• [DATASET RECORDS]
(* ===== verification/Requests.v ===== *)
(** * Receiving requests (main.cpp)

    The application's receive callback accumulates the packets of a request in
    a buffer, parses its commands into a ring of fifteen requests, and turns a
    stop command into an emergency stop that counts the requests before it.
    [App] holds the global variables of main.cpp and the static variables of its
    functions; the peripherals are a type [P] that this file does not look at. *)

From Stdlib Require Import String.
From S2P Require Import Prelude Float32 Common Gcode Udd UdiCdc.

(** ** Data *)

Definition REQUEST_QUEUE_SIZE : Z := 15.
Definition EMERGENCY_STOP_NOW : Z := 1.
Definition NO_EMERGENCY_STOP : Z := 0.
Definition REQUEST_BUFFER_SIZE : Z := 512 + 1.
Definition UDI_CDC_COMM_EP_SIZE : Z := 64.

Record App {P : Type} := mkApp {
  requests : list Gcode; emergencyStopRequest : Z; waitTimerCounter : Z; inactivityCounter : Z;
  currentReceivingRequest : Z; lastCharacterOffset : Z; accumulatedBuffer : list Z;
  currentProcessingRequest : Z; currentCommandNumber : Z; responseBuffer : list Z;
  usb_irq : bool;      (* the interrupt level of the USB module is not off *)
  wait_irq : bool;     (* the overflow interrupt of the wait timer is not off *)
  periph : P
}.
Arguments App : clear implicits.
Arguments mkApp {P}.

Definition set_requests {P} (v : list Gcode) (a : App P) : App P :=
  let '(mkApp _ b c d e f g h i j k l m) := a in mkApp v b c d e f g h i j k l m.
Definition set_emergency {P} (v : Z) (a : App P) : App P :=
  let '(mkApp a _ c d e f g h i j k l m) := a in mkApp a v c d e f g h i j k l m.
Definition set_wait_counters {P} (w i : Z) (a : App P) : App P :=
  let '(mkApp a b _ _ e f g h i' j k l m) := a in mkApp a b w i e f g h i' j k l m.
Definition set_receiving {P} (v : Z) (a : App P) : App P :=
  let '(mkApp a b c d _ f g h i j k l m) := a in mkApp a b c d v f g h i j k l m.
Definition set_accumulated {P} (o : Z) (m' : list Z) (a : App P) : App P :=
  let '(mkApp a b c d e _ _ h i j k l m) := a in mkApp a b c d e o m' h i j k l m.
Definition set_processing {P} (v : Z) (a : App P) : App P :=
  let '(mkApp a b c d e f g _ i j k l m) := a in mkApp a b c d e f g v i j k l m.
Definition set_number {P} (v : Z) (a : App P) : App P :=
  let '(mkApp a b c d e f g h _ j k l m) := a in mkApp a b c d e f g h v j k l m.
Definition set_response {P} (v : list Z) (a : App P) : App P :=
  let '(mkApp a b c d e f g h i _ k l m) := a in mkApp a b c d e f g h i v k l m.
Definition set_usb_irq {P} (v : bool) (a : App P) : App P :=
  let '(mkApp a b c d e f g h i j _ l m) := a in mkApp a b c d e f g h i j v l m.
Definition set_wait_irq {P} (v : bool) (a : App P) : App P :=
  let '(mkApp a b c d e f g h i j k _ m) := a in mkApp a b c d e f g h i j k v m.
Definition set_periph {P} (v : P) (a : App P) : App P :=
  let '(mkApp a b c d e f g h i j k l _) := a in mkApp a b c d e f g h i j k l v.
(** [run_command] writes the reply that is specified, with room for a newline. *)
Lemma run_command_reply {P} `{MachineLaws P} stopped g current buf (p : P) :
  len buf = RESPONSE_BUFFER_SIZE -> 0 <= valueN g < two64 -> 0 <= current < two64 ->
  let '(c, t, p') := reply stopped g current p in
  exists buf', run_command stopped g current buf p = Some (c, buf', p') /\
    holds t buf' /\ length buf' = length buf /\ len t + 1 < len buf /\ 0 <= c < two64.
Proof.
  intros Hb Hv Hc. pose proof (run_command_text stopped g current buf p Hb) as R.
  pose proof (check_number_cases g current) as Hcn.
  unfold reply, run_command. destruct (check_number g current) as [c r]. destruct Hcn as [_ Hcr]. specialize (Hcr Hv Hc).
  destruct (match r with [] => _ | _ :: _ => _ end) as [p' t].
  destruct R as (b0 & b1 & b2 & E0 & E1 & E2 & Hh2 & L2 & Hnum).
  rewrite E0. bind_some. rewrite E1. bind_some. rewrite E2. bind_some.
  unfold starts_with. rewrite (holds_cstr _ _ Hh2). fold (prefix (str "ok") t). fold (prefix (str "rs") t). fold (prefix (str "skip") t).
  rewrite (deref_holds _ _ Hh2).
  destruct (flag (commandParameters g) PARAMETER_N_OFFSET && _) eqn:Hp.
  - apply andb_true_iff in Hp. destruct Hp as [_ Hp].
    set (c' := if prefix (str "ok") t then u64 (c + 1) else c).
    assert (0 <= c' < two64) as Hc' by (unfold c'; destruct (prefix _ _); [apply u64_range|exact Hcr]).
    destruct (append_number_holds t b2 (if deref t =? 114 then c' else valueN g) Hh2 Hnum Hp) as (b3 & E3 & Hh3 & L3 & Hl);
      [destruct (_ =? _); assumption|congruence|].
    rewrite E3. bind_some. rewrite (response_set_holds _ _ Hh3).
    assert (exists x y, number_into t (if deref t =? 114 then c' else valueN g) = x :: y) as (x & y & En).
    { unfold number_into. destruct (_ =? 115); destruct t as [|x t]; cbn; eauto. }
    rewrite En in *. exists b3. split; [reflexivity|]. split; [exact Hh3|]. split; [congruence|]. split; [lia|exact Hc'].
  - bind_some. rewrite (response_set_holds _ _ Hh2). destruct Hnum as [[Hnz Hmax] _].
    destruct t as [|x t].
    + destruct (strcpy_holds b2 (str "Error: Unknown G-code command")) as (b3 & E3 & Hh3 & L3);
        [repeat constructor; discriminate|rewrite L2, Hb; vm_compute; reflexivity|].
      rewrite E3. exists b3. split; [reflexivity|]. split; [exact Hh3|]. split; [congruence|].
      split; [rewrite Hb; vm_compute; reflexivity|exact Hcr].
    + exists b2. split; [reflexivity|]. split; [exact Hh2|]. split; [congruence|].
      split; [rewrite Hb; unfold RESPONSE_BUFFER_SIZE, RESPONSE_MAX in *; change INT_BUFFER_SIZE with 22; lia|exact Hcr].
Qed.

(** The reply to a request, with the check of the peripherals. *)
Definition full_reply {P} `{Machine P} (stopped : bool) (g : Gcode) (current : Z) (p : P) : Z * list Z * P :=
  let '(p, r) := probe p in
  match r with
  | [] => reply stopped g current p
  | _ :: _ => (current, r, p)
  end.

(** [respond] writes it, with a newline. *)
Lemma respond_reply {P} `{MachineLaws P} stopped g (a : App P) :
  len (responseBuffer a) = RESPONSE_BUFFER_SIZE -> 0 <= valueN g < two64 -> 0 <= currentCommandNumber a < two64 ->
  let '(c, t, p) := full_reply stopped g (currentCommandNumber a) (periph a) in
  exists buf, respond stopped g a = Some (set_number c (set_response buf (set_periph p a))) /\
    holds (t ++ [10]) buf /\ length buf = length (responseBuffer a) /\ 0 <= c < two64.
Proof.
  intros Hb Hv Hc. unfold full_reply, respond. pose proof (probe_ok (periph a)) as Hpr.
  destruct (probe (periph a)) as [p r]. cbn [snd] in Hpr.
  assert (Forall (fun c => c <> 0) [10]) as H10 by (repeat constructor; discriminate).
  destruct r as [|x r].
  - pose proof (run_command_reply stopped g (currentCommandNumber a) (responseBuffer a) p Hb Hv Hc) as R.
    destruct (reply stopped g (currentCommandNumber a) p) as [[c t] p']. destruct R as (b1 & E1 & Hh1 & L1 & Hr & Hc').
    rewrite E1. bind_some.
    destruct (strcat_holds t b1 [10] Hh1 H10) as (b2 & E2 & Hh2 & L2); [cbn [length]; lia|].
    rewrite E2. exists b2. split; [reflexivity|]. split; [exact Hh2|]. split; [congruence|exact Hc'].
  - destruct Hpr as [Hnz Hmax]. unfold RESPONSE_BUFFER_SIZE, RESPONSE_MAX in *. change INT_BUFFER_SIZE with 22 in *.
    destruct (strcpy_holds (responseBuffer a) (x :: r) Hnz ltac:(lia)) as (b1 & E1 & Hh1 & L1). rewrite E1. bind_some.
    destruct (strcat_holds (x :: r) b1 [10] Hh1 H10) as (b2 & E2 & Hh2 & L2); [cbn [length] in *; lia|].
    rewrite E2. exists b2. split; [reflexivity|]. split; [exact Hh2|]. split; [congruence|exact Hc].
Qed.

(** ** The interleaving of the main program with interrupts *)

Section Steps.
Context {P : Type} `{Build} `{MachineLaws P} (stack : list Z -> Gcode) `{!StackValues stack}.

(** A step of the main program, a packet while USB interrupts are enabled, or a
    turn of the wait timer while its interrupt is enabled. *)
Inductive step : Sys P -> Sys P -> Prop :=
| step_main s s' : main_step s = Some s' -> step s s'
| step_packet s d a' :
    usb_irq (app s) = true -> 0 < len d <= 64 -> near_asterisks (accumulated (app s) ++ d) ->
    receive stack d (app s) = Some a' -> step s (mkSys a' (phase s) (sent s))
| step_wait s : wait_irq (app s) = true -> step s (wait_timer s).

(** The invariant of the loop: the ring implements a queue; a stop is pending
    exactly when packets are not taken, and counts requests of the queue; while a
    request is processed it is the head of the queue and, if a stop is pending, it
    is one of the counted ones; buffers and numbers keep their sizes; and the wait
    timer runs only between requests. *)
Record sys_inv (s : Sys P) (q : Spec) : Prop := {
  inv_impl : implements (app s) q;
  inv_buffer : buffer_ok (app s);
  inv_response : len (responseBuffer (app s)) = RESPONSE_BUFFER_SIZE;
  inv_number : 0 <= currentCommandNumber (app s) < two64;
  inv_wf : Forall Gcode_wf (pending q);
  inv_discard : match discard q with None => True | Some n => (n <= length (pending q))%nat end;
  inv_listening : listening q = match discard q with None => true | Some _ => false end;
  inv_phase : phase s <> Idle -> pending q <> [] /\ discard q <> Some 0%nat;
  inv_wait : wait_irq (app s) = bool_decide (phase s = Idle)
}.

• [WHAT YOU SHOULD DO] Return, with no change at all, every line in the entries above from the line containing "(current, r, p)" through the line containing "let '(c, t, p)".

• [EXERCISE ANSWER]
  | _ :: _ => (current, r, p)
  end.

(** [respond] writes it, with a newline. *)
Lemma respond_reply {P} `{MachineLaws P} stopped g (a : App P) :
  len (responseBuffer a) = RESPONSE_BUFFER_SIZE -> 0 <= valueN g < two64 -> 0 <= currentCommandNumber a < two64 ->
  let '(c, t, p) := full_reply stopped g (currentCommandNumber a) (periph a) in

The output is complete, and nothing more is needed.